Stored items
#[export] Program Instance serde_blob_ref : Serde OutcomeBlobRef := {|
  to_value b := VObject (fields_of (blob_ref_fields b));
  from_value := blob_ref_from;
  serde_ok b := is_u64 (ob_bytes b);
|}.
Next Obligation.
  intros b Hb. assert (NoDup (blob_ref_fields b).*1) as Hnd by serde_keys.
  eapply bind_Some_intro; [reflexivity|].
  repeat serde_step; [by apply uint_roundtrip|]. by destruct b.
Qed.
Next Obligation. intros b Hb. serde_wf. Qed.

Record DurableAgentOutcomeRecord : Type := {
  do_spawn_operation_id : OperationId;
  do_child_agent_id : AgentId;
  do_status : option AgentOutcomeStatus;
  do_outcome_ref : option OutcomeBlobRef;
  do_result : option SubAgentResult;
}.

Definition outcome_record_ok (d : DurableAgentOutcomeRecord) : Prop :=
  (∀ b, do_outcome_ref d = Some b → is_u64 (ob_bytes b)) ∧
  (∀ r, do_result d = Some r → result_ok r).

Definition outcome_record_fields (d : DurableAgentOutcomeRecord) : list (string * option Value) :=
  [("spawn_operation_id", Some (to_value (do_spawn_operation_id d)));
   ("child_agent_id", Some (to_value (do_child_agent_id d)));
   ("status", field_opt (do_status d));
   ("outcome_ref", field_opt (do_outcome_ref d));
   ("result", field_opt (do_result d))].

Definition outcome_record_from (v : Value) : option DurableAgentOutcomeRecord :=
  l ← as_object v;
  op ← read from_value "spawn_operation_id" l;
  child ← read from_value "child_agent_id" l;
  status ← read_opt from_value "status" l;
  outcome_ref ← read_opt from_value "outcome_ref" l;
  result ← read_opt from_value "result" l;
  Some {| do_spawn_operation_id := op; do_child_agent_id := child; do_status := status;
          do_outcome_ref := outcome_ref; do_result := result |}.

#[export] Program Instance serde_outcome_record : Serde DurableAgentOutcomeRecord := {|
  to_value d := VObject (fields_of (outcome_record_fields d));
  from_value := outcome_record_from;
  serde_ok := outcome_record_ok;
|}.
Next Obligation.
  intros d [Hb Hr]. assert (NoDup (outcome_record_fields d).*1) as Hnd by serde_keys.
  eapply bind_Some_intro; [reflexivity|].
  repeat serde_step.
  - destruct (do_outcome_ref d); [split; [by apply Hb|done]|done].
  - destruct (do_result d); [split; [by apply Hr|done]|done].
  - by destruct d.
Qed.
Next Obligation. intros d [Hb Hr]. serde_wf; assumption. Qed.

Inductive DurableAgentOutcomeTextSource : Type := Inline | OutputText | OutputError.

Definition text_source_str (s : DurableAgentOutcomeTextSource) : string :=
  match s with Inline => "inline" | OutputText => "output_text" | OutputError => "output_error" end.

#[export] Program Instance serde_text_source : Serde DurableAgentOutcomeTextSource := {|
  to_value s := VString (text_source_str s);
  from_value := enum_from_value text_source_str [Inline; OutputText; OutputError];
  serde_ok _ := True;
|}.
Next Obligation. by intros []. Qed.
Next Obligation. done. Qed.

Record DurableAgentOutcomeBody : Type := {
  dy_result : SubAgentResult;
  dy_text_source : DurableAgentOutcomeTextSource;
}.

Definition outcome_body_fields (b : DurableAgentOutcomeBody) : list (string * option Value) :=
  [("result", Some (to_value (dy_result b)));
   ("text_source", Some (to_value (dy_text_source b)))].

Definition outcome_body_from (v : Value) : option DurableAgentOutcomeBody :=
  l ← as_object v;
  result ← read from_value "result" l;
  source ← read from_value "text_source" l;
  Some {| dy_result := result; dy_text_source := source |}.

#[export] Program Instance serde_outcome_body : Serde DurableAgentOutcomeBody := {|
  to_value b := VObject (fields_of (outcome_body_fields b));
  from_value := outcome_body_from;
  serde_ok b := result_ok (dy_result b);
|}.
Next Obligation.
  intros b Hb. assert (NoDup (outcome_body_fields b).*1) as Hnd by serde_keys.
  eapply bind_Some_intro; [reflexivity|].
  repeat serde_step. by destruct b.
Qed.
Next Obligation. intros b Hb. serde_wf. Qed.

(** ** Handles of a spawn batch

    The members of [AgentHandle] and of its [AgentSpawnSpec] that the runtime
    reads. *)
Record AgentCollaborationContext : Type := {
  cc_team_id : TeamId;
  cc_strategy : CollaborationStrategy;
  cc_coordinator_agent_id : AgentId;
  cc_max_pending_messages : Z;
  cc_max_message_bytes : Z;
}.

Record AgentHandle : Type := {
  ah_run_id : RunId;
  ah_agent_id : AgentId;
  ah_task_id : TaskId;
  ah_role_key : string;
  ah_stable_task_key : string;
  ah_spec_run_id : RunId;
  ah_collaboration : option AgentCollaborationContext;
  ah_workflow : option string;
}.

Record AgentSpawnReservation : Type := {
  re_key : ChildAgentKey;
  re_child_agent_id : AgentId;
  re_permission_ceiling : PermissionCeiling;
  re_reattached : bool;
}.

_PROBLEM REQUIREMENTS_
All the entries are to be set down exactly as they appear.

_RESULT OF THIS EXERCISE_
#[export] Program Instance serde_blob_ref : Serde OutcomeBlobRef := {|
  to_value b := VObject (fields_of (blob_ref_fields b));
  from_value := blob_ref_from;
  serde_ok b := is_u64 (ob_bytes b);
|}.
Next Obligation.
  intros b Hb. assert (NoDup (blob_ref_fields b).*1) as Hnd by serde_keys.
  eapply bind_Some_intro; [reflexivity|].
  repeat serde_step; [by apply uint_roundtrip|]. by destruct b.
Qed.
Next Obligation. intros b Hb. serde_wf. Qed.

Record DurableAgentOutcomeRecord : Type := {
  do_spawn_operation_id : OperationId;
  do_child_agent_id : AgentId;
  do_status : option AgentOutcomeStatus;
  do_outcome_ref : option OutcomeBlobRef;
  do_result : option SubAgentResult;
}.

Definition outcome_record_ok (d : DurableAgentOutcomeRecord) : Prop :=
  (∀ b, do_outcome_ref d = Some b → is_u64 (ob_bytes b)) ∧
  (∀ r, do_result d = Some r → result_ok r).

Definition outcome_record_fields (d : DurableAgentOutcomeRecord) : list (string * option Value) :=
  [("spawn_operation_id", Some (to_value (do_spawn_operation_id d)));
   ("child_agent_id", Some (to_value (do_child_agent_id d)));
   ("status", field_opt (do_status d));
   ("outcome_ref", field_opt (do_outcome_ref d));
   ("result", field_opt (do_result d))].

Definition outcome_record_from (v : Value) : option DurableAgentOutcomeRecord :=
  l ← as_object v;
  op ← read from_value "spawn_operation_id" l;
  child ← read from_value "child_agent_id" l;
  status ← read_opt from_value "status" l;
  outcome_ref ← read_opt from_value "outcome_ref" l;
  result ← read_opt from_value "result" l;
  Some {| do_spawn_operation_id := op; do_child_agent_id := child; do_status := status;
          do_outcome_ref := outcome_ref; do_result := result |}.

#[export] Program Instance serde_outcome_record : Serde DurableAgentOutcomeRecord := {|
  to_value d := VObject (fields_of (outcome_record_fields d));
  from_value := outcome_record_from;
  serde_ok := outcome_record_ok;
|}.
Next Obligation.
  intros d [Hb Hr]. assert (NoDup (outcome_record_fields d).*1) as Hnd by serde_keys.
  eapply bind_Some_intro; [reflexivity|].
  repeat serde_step.
  - destruct (do_outcome_ref d); [split; [by apply Hb|done]|done].
  - destruct (do_result d); [split; [by apply Hr|done]|done].
  - by destruct d.
Qed.
Next Obligation. intros d [Hb Hr]. serde_wf; assumption. Qed.

Inductive DurableAgentOutcomeTextSource : Type := Inline | OutputText | OutputError.

Definition text_source_str (s : DurableAgentOutcomeTextSource) : string :=
  match s with Inline => "inline" | OutputText => "output_text" | OutputError => "output_error" end.

#[export] Program Instance serde_text_source : Serde DurableAgentOutcomeTextSource := {|
  to_value s := VString (text_source_str s);
  from_value := enum_from_value text_source_str [Inline; OutputText; OutputError];
  serde_ok _ := True;
|}.
Next Obligation. by intros []. Qed.
Next Obligation. done. Qed.

Record DurableAgentOutcomeBody : Type := {
  dy_result : SubAgentResult;
  dy_text_source : DurableAgentOutcomeTextSource;
}.

Definition outcome_body_fields (b : DurableAgentOutcomeBody) : list (string * option Value) :=
  [("result", Some (to_value (dy_result b)));
   ("text_source", Some (to_value (dy_text_source b)))].

Definition outcome_body_from (v : Value) : option DurableAgentOutcomeBody :=
  l ← as_object v;
  result ← read from_value "result" l;
  source ← read from_value "text_source" l;
  Some {| dy_result := result; dy_text_source := source |}.

#[export] Program Instance serde_outcome_body : Serde DurableAgentOutcomeBody := {|
  to_value b := VObject (fields_of (outcome_body_fields b));
  from_value := outcome_body_from;
  serde_ok b := result_ok (dy_result b);
|}.
Next Obligation.
  intros b Hb. assert (NoDup (outcome_body_fields b).*1) as Hnd by serde_keys.
  eapply bind_Some_intro; [reflexivity|].
  repeat serde_step. by destruct b.
Qed.
Next Obligation. intros b Hb. serde_wf. Qed.

(** ** Handles of a spawn batch

    The members of [AgentHandle] and of its [AgentSpawnSpec] that the runtime
    reads. *)
Record AgentCollaborationContext : Type := {
  cc_team_id : TeamId;
  cc_strategy : CollaborationStrategy;
  cc_coordinator_agent_id : AgentId;
  cc_max_pending_messages : Z;
  cc_max_message_bytes : Z;
}.

Record AgentHandle : Type := {
  ah_run_id : RunId;
  ah_agent_id : AgentId;
  ah_task_id : TaskId;
  ah_role_key : string;
  ah_stable_task_key : string;
  ah_spec_run_id : RunId;
  ah_collaboration : option AgentCollaborationContext;
  ah_workflow : option string;
}.

Record AgentSpawnReservation : Type := {
  re_key : ChildAgentKey;
  re_child_agent_id : AgentId;
  re_permission_ceiling : PermissionCeiling;
  re_reattached : bool;
}.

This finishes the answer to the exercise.